From the data below, retype exactly the lines starting with the one that contains "Theorem mapping_get_definition d" and ending with the one that contains "unfold mbind, result_bind in H.", both included.
- - -
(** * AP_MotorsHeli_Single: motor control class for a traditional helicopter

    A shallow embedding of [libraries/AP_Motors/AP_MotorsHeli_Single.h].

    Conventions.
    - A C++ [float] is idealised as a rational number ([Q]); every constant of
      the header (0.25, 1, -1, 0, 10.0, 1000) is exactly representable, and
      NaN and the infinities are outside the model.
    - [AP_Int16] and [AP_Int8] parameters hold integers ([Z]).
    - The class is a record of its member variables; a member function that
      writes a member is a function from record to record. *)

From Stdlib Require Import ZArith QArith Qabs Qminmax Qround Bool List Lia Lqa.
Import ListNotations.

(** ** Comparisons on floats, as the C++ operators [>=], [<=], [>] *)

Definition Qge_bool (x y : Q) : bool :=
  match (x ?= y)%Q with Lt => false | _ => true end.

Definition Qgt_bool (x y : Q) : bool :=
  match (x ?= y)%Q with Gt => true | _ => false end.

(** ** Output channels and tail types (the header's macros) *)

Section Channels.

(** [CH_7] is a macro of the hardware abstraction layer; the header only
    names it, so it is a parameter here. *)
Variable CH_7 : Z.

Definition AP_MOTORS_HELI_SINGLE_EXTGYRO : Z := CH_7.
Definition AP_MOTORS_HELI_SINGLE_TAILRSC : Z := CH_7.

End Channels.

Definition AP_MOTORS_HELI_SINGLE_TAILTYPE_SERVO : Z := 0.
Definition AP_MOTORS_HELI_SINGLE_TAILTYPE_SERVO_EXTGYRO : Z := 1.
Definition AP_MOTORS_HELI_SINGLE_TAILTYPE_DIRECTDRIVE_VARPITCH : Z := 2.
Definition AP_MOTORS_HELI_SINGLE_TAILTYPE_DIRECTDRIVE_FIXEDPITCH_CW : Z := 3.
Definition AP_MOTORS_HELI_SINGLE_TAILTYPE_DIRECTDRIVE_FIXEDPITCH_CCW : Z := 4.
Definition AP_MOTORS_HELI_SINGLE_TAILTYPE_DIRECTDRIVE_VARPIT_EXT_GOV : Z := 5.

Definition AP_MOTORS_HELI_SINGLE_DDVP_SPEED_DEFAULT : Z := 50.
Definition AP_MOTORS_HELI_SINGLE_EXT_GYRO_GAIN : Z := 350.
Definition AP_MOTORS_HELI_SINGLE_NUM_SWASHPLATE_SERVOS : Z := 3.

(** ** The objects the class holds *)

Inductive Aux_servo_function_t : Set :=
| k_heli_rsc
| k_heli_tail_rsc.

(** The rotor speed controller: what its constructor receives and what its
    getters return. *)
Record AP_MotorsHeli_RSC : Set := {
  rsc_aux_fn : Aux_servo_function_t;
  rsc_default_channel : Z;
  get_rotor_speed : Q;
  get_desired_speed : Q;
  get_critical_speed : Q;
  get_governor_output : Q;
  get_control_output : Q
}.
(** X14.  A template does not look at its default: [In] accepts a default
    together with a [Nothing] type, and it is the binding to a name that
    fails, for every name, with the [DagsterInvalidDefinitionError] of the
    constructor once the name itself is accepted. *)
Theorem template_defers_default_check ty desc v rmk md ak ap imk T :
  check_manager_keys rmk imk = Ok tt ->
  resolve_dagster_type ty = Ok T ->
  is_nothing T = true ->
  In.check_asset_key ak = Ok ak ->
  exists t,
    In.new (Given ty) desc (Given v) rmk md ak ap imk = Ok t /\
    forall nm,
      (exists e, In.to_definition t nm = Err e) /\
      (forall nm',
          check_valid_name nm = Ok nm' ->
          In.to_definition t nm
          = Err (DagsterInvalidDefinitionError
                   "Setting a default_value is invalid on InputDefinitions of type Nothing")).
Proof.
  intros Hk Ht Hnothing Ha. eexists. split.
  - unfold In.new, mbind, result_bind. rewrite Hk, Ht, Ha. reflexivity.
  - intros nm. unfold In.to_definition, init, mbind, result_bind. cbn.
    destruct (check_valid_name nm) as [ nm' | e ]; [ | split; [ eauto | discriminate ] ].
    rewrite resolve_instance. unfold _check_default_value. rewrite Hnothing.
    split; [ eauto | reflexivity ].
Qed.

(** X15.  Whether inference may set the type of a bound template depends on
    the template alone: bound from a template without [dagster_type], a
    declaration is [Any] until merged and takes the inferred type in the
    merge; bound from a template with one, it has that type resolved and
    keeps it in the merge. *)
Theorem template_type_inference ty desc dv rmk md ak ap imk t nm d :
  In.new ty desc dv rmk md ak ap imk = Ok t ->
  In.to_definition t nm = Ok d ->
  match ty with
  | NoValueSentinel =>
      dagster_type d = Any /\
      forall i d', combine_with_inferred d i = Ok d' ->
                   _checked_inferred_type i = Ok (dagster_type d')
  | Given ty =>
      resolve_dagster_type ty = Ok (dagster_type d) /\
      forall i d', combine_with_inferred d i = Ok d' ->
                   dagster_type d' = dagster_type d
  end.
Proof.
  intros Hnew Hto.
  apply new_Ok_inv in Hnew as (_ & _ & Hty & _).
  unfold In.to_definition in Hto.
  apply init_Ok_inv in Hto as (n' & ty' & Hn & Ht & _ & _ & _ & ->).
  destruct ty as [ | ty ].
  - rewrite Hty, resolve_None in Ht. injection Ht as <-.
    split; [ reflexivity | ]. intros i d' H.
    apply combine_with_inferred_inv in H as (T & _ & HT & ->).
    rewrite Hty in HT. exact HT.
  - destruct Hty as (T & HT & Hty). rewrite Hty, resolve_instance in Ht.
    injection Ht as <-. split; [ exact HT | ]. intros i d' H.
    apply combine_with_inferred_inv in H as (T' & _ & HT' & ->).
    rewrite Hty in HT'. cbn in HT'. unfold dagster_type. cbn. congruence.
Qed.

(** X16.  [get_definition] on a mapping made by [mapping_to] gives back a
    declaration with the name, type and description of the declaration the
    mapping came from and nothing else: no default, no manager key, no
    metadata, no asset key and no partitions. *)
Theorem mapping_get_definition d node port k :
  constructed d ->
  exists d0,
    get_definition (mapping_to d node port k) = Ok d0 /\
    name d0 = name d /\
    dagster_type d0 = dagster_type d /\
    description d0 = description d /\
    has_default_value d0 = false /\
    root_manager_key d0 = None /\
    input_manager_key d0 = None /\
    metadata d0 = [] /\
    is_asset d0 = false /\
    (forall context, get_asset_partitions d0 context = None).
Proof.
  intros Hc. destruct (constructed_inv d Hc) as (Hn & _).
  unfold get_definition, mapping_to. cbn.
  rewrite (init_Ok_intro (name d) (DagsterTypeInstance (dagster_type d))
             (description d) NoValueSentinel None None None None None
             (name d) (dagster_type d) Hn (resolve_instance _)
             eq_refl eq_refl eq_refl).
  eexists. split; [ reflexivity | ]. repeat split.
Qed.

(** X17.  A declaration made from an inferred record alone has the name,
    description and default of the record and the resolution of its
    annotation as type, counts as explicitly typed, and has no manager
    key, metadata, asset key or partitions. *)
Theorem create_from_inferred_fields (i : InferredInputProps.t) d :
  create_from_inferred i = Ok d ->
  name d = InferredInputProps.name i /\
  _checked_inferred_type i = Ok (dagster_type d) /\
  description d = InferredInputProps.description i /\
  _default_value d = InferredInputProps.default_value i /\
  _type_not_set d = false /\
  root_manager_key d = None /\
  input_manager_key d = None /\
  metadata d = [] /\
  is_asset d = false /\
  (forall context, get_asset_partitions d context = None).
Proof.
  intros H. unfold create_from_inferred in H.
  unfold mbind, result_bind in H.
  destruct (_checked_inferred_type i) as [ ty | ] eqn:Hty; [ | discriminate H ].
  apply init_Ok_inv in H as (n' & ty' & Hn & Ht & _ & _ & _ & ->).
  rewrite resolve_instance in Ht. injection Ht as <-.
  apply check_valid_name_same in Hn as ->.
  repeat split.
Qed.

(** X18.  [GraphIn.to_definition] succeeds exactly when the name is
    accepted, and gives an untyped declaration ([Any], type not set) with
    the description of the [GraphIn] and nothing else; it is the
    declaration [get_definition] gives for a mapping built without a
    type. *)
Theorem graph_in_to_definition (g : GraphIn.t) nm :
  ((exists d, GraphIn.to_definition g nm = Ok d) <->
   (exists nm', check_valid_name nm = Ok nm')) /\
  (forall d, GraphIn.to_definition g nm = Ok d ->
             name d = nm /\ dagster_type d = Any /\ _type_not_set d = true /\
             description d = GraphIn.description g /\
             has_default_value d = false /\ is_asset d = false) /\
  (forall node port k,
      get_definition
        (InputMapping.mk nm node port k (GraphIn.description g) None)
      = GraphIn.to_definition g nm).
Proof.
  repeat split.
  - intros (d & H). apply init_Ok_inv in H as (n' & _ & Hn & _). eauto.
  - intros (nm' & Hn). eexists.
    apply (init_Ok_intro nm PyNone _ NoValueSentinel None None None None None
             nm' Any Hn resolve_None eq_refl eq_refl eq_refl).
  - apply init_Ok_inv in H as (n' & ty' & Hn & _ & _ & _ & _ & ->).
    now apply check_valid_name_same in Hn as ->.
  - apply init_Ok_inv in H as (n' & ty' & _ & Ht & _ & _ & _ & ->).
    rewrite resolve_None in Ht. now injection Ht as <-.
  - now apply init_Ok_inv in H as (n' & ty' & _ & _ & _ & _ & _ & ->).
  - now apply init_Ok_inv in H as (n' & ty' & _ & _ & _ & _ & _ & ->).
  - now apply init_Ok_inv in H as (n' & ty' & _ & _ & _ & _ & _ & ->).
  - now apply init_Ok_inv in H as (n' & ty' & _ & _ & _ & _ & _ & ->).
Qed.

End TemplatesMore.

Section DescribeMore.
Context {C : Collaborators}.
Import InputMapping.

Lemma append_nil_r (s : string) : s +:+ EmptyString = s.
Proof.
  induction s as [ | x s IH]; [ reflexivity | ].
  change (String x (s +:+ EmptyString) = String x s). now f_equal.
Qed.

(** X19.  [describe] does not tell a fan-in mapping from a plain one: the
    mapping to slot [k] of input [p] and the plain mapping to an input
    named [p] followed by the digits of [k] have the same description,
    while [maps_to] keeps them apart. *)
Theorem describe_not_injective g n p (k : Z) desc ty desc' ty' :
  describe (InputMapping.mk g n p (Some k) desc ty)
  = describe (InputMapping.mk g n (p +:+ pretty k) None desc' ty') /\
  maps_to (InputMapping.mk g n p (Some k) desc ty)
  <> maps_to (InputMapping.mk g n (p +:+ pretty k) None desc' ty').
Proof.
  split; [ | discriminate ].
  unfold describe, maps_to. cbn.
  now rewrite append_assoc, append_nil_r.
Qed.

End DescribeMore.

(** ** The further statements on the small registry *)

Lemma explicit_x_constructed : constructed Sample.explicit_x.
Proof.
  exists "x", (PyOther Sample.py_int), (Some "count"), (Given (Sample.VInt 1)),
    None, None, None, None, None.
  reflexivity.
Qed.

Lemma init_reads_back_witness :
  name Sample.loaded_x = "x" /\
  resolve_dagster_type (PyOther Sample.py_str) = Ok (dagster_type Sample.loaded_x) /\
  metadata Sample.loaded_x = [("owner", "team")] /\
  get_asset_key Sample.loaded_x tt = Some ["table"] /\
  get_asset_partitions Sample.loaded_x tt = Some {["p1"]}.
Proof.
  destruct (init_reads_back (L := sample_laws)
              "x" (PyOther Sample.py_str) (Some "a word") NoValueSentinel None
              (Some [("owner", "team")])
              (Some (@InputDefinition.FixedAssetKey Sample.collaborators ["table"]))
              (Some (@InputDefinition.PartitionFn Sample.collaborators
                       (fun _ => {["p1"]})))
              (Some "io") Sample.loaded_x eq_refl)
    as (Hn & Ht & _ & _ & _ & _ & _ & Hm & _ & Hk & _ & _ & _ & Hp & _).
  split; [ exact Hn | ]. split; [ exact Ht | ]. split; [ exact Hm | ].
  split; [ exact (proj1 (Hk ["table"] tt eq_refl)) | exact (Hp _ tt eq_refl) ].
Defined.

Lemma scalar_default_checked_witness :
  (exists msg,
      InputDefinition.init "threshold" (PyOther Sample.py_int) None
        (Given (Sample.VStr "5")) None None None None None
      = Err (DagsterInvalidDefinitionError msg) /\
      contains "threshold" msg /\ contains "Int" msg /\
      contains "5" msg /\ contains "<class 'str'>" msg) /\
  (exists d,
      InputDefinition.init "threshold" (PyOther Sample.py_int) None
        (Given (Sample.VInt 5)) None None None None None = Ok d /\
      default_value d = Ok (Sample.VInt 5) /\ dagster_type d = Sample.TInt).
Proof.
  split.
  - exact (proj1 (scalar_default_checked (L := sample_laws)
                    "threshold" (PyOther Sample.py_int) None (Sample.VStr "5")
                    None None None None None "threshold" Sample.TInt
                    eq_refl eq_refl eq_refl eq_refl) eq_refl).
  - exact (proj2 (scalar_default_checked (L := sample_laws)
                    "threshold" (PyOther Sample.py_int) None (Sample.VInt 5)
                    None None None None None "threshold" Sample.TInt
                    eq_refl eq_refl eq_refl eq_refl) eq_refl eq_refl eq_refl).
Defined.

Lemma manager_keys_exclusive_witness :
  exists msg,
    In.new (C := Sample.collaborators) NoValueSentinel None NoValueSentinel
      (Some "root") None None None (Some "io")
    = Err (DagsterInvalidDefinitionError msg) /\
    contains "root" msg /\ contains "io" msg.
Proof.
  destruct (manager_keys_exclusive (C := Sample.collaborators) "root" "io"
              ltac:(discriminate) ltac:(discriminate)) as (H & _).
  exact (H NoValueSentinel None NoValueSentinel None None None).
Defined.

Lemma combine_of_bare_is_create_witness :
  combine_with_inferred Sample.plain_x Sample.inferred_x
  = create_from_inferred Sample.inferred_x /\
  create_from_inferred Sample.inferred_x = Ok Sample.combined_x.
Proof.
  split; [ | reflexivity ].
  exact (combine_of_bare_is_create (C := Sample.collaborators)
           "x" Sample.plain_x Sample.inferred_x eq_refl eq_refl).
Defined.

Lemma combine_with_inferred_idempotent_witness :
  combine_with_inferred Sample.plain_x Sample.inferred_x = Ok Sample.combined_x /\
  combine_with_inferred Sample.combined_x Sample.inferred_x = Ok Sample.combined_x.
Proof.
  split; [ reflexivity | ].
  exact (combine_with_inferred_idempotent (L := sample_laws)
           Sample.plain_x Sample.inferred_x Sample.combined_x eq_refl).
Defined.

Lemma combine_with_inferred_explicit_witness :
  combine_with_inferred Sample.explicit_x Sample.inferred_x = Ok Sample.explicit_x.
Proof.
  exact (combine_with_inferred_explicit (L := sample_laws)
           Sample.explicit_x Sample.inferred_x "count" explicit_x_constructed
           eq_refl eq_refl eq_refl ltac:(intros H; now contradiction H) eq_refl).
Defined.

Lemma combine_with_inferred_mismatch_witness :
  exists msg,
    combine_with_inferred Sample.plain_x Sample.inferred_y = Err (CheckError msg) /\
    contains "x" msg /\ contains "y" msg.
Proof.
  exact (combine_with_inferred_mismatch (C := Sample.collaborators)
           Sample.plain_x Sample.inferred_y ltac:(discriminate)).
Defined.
- - -
Answer section:
Theorem mapping_get_definition d node port k :
  constructed d ->
  exists d0,
    get_definition (mapping_to d node port k) = Ok d0 /\
    name d0 = name d /\
    dagster_type d0 = dagster_type d /\
    description d0 = description d /\
    has_default_value d0 = false /\
    root_manager_key d0 = None /\
    input_manager_key d0 = None /\
    metadata d0 = [] /\
    is_asset d0 = false /\
    (forall context, get_asset_partitions d0 context = None).
Proof.
  intros Hc. destruct (constructed_inv d Hc) as (Hn & _).
  unfold get_definition, mapping_to. cbn.
  rewrite (init_Ok_intro (name d) (DagsterTypeInstance (dagster_type d))
             (description d) NoValueSentinel None None None None None
             (name d) (dagster_type d) Hn (resolve_instance _)
             eq_refl eq_refl eq_refl).
  eexists. split; [ reflexivity | ]. repeat split.
Qed.

(** X17.  A declaration made from an inferred record alone has the name,
    description and default of the record and the resolution of its
    annotation as type, counts as explicitly typed, and has no manager
    key, metadata, asset key or partitions. *)
Theorem create_from_inferred_fields (i : InferredInputProps.t) d :
  create_from_inferred i = Ok d ->
  name d = InferredInputProps.name i /\
  _checked_inferred_type i = Ok (dagster_type d) /\
  description d = InferredInputProps.description i /\
  _default_value d = InferredInputProps.default_value i /\
  _type_not_set d = false /\
  root_manager_key d = None /\
  input_manager_key d = None /\
  metadata d = [] /\
  is_asset d = false /\
  (forall context, get_asset_partitions d context = None).
Proof.
  intros H. unfold create_from_inferred in H.
  unfold mbind, result_bind in H.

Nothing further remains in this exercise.